A zatem uczucia pojawiają się w nas niezależnie od naszej woli, są informacją o tym, czego pragniemy i potrzebujemy. Mogą być też bodźcem, by bardziej o siebie zadbać – może znaleźć innego lekarza albo nie jechać na cały weekend na chrzciny dziecka znajomych, tylko ograniczyć ten czas, jeśli jest on dla nas trudny.
Ta zazdrość mówi, że ja też bardzo chciałabym być w ciąży, a nie że życzę tej pani z autobusu czegoś złego.
Można też nie narażać się na takie emocje, i nie spotykać się z ludźmi…
To jest pułapka wycofywania się z życia. Wiele par tego doświadcza, bo płodność to temat bardzo intymny. W naszym społeczeństwie zwykło się stygmatyzować takie pary. Ludzie myślą, że jeśli ktoś nie ma dzieci, to jest wygodny, stawia na karierę, woli mieć pieska, jest egoistą, a może nie wie, jak to się robi.
Kiedy staraliśmy się z mężem o dziecko, doświadczyliśmy też poronienia. Byliśmy niedługo po tym na imprezie u znajomych. Podszedł do nas znajomy i mówi – nie wstrzymujcie się tak z tym rodzicielstwem, to jest najpiękniejsza rzecz, jaka może się człowiekowi przytrafić, bierzcie się do roboty! To było szalenie raniące.

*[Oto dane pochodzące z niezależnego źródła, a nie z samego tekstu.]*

Lemma gapclosing_loop_skip (overlap maxReadLen minReadLen : Z)
    (xs : list (nat * LibrarySet)) :
  forall pout w,
    Forall (fun x => has_eligible x.2 = false) xs ->
    exists w',
      for_each xs (run_gapclosing_body ext outdir mapq threads limit iters verbose
                     overlap maxReadLen minReadLen) pout w = (Ret pout, w') /\
      same_but_stderr w w'.
Proof.
  induction xs as [|[i lib] xs IH]; intros pout w Hall.
  - exists w. split; [reflexivity | apply same_but_stderr_refl].
  - inversion Hall as [|? ? Hx Hxs]; subst. simpl in Hx.
    destruct (prepare_gapcloser_skip
                (path_join outdir (rel ["_gapcloser." +:+ str_of_nat i +:+ ".conf"]))
                lib minReadLen maxReadLen w Hx) as (w1 & Hprep & Hs1).
    destruct (IH pout w1 Hxs) as (w2 & Hrest & Hs2).
    exists w2. split; [|exact (same_but_stderr_trans _ _ _ Hs1 Hs2)].
    simpl. rewrite (bind_ret _ _ w pout w1); [exact Hrest|].
    unfold run_gapclosing_body. now rewrite (bind_ret _ _ w None w1 Hprep).
Qed.

(** With gap closing switched on but no library of orientation FR or RF
    in any set, [run_gapclosing] neither filters reads nor starts the gap
    filler: it writes no file, invokes nothing, and makes the gap-filled
    name a symbolic link to the scaffolds, whose content it then leads
    to. *)
Theorem gap_closing_without_eligible (libraries : list LibrarySet) (w : world)
    (text : string) :
  Forall (fun lib => has_eligible lib = false) libraries ->
  fs w !! to_abs (cwd w) outdir = Some Dir ->
  fs w !! to_abs (cwd w) (nogapsFname outdir) = None ->
  reaches 39 w (scaffoldsFname outdir) text ->
  exists w',
    run_gapclosing ext outdir mapq libraries (nogapsFname outdir) (scaffoldsFname outdir)
                   threads limit iters verbose w = (Ret tt, w') /\
    fs w' = <[to_abs (cwd w) (nogapsFname outdir) :=
               Link (path_join (Path true (cwd w)) (scaffoldsFname outdir))]> (fs w) /\
    calls w' = calls w /\
    content_of w' (nogapsFname outdir) = Some text.
Proof.
  intros Hall Hdir Hfree Hin.
  destruct (gapclosing_loop_skip 25 150 40 (enumerate1 libraries) (scaffoldsFname outdir) w)
    as (w1 & Hloop & Hf & Hc & Hcalls).
  { now apply (Forall_enumerate1 (fun lib => has_eligible lib = false)). }
  unfold nogapsFname in Hfree. rewrite to_abs_in_dir in Hfree.
  destruct (symlink_forward w1 outdir (scaffoldsFname outdir) "scaffolds.filled.fa" text)
    as (Hrun & Hout & _).
  { now rewrite Hf, Hc. }
  { now rewrite Hf, Hc. }
  { apply (reaches_same_fs 39 w w1); [now split | exact Hin]. }
  rewrite Hf, Hc in Hrun, Hout.
  eexists. split.
  { unfold run_gapclosing. rewrite (bind_ret _ _ w _ w1 Hloop). exact Hrun. }
  cbn [fs calls]. unfold nogapsFname at 1. rewrite to_abs_in_dir.
  split; [reflexivity|]. split; [exact Hcalls | exact Hout].
Qed.

End GapClosing.

Lemma gap_closing_without_eligible_witness :
  exists w',
    run_gapclosing Scenario.ext (rel ["out"]) 10 [Scenario.set_long]
                   (nogapsFname (rel ["out"])) (scaffoldsFname (rel ["out"]))
                   2 0 2 true Scenario.w_scaffolds = (Ret tt, w') /\
    fs w' = <[to_abs (cwd Scenario.w_scaffolds) (nogapsFname (rel ["out"])) :=
               Link (path_join (Path true (cwd Scenario.w_scaffolds))
                               (scaffoldsFname (rel ["out"])))]>
              (fs Scenario.w_scaffolds) /\
    calls w' = calls Scenario.w_scaffolds /\
    content_of w' (nogapsFname (rel ["out"])) = Some "ACGT-scaffolded".
Proof.
  apply (gap_closing_without_eligible Scenario.ext (rel ["out"]) 10 2 0 2 true
           [Scenario.set_long] Scenario.w_scaffolds "ACGT-scaffolded").
  - repeat constructor.
  - reflexivity.
  - reflexivity.
  - exists ["data"; "out"; "scaffolds.fa"]. split; reflexivity.
Defined.

(** ** The read filter is not bound *)

Section UnboundFilter.

Context (ext : Collaborators) (Hunbound : unbound_filter ext).

Lemma filter_reads_stops (i : nat) (outdir fq1 fq2 : path)
    (minlen maxlen limit minqual : Z) (w w' : world) (r : path * path) :
  filter_reads ext i outdir fq1 fq2 minlen maxlen limit minqual w <> (Ret r, w').
Proof.
  intros H. unfold filter_reads in H. do 5 bind_inv H.
  unfold lift in H4. rewrite Hunbound in H4. discriminate.
Qed.

Lemma prepare_body_stops (outdir : path) (mapq minlen maxlen limit : Z) (verbose : bool)
    (config config' : list string) (x : nat * (path * path * string * Z * Q))
    (w w' : world) :
  eligible (orient_of x.2) = true ->
  prepare_gapcloser_body ext outdir mapq minlen maxlen limit verbose config x w
    <> (Ret config', w').
Proof.
  destruct x as [i [[[[f1 f2] o] iSize] iFrac]]. unfold orient_of, eligible. simpl.
  intros Ho H. unfold prepare_gapcloser_body in H. rewrite Ho in H.
  bind_inv H. now apply filter_reads_stops in H0.
Qed.

Lemma prepare_stops (outdir : path) (mapq : Z) (configFn : path) (lib : LibrarySet)
    (minlen maxlen limit : Z) (verbose : bool) (w w' : world) (r : option bool) :
  has_eligible lib = true ->
  prepare_gapcloser ext outdir mapq configFn (libFs lib) (libRs lib) (orients lib)
                    (libIS lib) (libISStDev lib) minlen maxlen limit verbose w
    <> (Ret r, w').
Proof.
  intros Hel H. unfold prepare_gapcloser in H. bind_inv H.
  destruct (enumerate1_hit _ _ Hel) as (x & Hx & Hf).
  destruct (for_each_ret_each _ _ _ _ _ _ H0 x Hx) as (c0 & w1 & c1 & w2 & Hb).
  now apply prepare_body_stops in Hb.
Qed.

(** As the file stands, gap closing cannot get past a library it could
    use.  [filter_reads] calls [filter_paired], a name the file neither
    defines nor imports, so: in a run directory where the two filtered
    names are free, [filter_reads] leaves both output files empty and
    raises [NameError]; [run_gapclosing] does not return when any set holds
    a library of orientation FR or RF; and the gap-closing stage returns
    only when gap closing is switched off or no set holds such a
    library. *)
Theorem unbound_filter_stops_gap_closing :
  (forall (i : nat) (outdir fq1 fq2 : path) (minlen maxlen limit minqual : Z) (w : world),
     fs w !! to_abs (cwd w) outdir = Some Dir ->
     fs w !! to_abs (cwd w) (filtered_name outdir i fq1) = None ->
     fs w !! to_abs (cwd w) (filtered_name outdir i fq2) = None ->
     exists w',
       filter_reads ext i outdir fq1 fq2 minlen maxlen limit minqual w
         = (Raise NameError, w') /\
       content_of w' (filtered_name outdir i fq1) = Some "" /\
       content_of w' (filtered_name outdir i fq2) = Some "") /\
  (forall (outdir : path) (mapq : Z) (libraries : list LibrarySet)
          (nogaps scaffolds : path) (threads limit iters : Z) (verbose : bool)
          (w w' : world) (r : unit),
     Exists (fun lib => has_eligible lib = true) libraries ->
     run_gapclosing ext outdir mapq libraries nogaps scaffolds threads limit iters
                    verbose w <> (Ret r, w')) /\
  (forall (outdir : path) (mapq threads iters : Z) (gapclosing verbose : bool)
          (libraries : list LibrarySet) (limit : Z) (w w' : world) (r : unit),
     gapclosing_stage ext outdir mapq threads iters gapclosing verbose libraries limit w
       = (Ret r, w') ->
     gapclosing = false \/ Forall (fun lib => has_eligible lib = false) libraries).
Proof.
  assert (Hrun : forall outdir mapq libraries nogaps scaffolds threads limit iters
                        verbose w w' r,
             Exists (fun lib => has_eligible lib = true) libraries ->
             run_gapclosing ext outdir mapq libraries nogaps scaffolds threads limit
                            iters verbose w <> (Ret r, w')).
  { intros outdir mapq libraries nogaps scaffolds threads limit iters verbose w w' r
           Hex H.
    apply (Exists_enumerate1 (fun lib => has_eligible lib = true)) in Hex.
    apply Exists_exists in Hex as ([i lib] & Hx & Hel). simpl in Hel.
    unfold run_gapclosing in H. bind_inv H.
    destruct (for_each_ret_each _ _ _ _ _ _ H0 _ Hx) as (p0 & w1 & p1 & w2 & Hb).
    unfold run_gapclosing_body in Hb. bind_inv Hb.
    now apply prepare_stops in H1. }
  split; [|split; [exact Hrun|]].
  - intros i outdir fq1 fq2 minlen maxlen limit minqual w Hdir H1 H2.
    set (fn1 := filtered_name outdir i fq1) in *.
    set (fn2 := filtered_name outdir i fq2) in *.
    set (k1 := to_abs (cwd w) fn1) in *. set (k2 := to_abs (cwd w) fn2) in *.
    assert (Hparent : forall fq, removelast (to_abs (cwd w) (filtered_name outdir i fq))
                                 = to_abs (cwd w) outdir).
    { intros fq. unfold filtered_name. now rewrite to_abs_in_dir, removelast_snoc. }
    assert (Hne : forall fq, to_abs (cwd w) (filtered_name outdir i fq) <> []).
    { intros fq. unfold filtered_name. rewrite to_abs_in_dir.
      destruct (to_abs (cwd w) outdir); discriminate. }
    assert (Hp1 : removelast k1 = to_abs (cwd w) outdir) by apply Hparent.
    assert (Hp2 : removelast k2 = to_abs (cwd w) outdir) by apply Hparent.
    assert (Hn1 : k1 <> []) by apply Hne.
    assert (Hn2 : k2 <> []) by apply Hne.
    assert (HD1 : to_abs (cwd w) outdir <> k1).
    { intros E. rewrite <- Hp1 in E. unfold k1, fn1, filtered_name in E.
      rewrite to_abs_in_dir, removelast_snoc in E.
      apply (f_equal List.length) in E. rewrite length_app in E. simpl in E. lia. }
    set (w1 := World (<[k1 := File ""]> (fs w)) (cwd w) (stderr w) (calls w)).
    assert (Hw1 : write_file fn1 "" w = (Ret tt, w1)).
    { unfold write_file. change MAXSYMLINKS with (S 39). rewrite follow_S.
      fold k1. rewrite H1, H1, Hp1, Hdir.
      destruct (decide _) as [E|_]; [contradiction | reflexivity]. }
    set (w2 := World (<[k2 := File ""]> (fs w1)) (cwd w) (stderr w) (calls w)).
    assert (Hw2 : write_file fn2 "" w1 = (Ret tt, w2)).
    { unfold write_file. change MAXSYMLINKS with (S 39). rewrite follow_S.
      change (cwd w1) with (cwd w). change (fs w1) with (<[k1 := File ""]> (fs w)).
      fold k2. destruct (decide (k2 = k1)) as [E|E].
      - assert (Hl : <[k1 := File ""]> (fs w) !! k2 = Some (File ""))
          by (rewrite E; apply lookup_insert_eq).
        rewrite Hl, Hl.
        destruct (decide _) as [E'|_]; [contradiction | reflexivity].
      - rewrite lookup_insert_ne by congruence. rewrite H2.
        rewrite lookup_insert_ne by congruence. rewrite H2.
        rewrite Hp2. rewrite lookup_insert_ne by congruence. rewrite Hdir.
        destruct (decide _) as [E'|_]; [contradiction | reflexivity]. }
    set (w3 := World (fs w2) (cwd w) (stderr w)
                     (calls w ++ [CallFilterPaired fq1 fq2 fn1 fn2])).
    exists w3. split; [|split].
    + unfold filter_reads. fold fn1 fn2.
      rewrite (bind_ret _ _ w tt w1 Hw1), (bind_ret _ _ w1 tt w2 Hw2).
      rewrite (bind_ret _ _ w2 w2 w2) by reflexivity.
      rewrite (bind_ret _ _ w2 tt w3) by reflexivity.
      apply bind_raise. unfold lift. now rewrite Hunbound.
    + unfold content_of, stat. change (cwd w3) with (cwd w).
      change (fs w3) with (<[k2 := File ""]> (<[k1 := File ""]> (fs w))). fold k1.
      change MAXSYMLINKS with (S 39). rewrite follow_S.
      destruct (decide (k1 = k2)) as [E|E].
      * rewrite E, lookup_insert_eq. now rewrite lookup_insert_eq.
      * rewrite lookup_insert_ne by congruence. rewrite lookup_insert_eq.
        rewrite lookup_insert_ne by congruence. now rewrite lookup_insert_eq.
    + unfold content_of, stat. change (cwd w3) with (cwd w).
      change (fs w3) with (<[k2 := File ""]> (<[k1 := File ""]> (fs w))). fold k2.
      change MAXSYMLINKS with (S 39). rewrite follow_S, lookup_insert_eq.
      now rewrite lookup_insert_eq.
  - intros outdir mapq threads iters gapclosing verbose libraries limit w w' r H.
    destruct gapclosing; [|now left]. right.
    destruct (Forall_Exists_dec (fun lib => has_eligible lib = false)
                (fun lib => has_eligible lib = true)
                (fun lib => match has_eligible lib as b
                                  return {b = false} + {b = true} with
                            | true => right eq_refl
                            | false => left eq_refl
                            end) libraries) as [Hall|Hex]; [exact Hall|].
    exfalso. unfold gapclosing_stage in H.
    assert (Hne : bool_decide (libraries <> []) = true).
    { apply bool_decide_eq_true. intros ->. inversion Hex. }
    rewrite Hne in H. cbn [andb] in H. bind_inv H.
    now apply Hrun in H.
Qed.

Trudne jest też to, że bliscy, znajomi, rówieśnicy pary starającej się o dziecko, przechodzą na inny etap życia rodzinnego – zostają mamą, tatą, skupiają się na tematach rodzicielskich, rozmawiają o mleku, o karmieniu, o porodach, o połogu, ciąży, ubrankach, zabawkach, a para, która nie ma dzieci, czuje się bardzo odizolowana.
Co wtedy robić?
Dobry efekt przynosi powiedzenie, że mamy problem i zakomunikowanie swoich potrzeb w związku z tym. Nie ma co liczyć na to, że inni będą wiedzieć, jak się czujemy.
Można powiedzieć – rzeczywiście mamy kłopot, myślcie o nas ciepło, pomódlcie się za nas, ale nie udzielajcie nam rad. Doceniamy wasze wsparcie, ale mamy dobrego lekarza, i głównie potrzebujemy zapytania co u nas, dobrego słowa.
Można do nich też napisać list, i wyjaśnić, że bardzo cenimy naszych przyjaciół, ale w związku z tym, że oni są teraz na innym etapie, to może być nam trudno spotykać się z nimi i prosimy o wyrozumiałość.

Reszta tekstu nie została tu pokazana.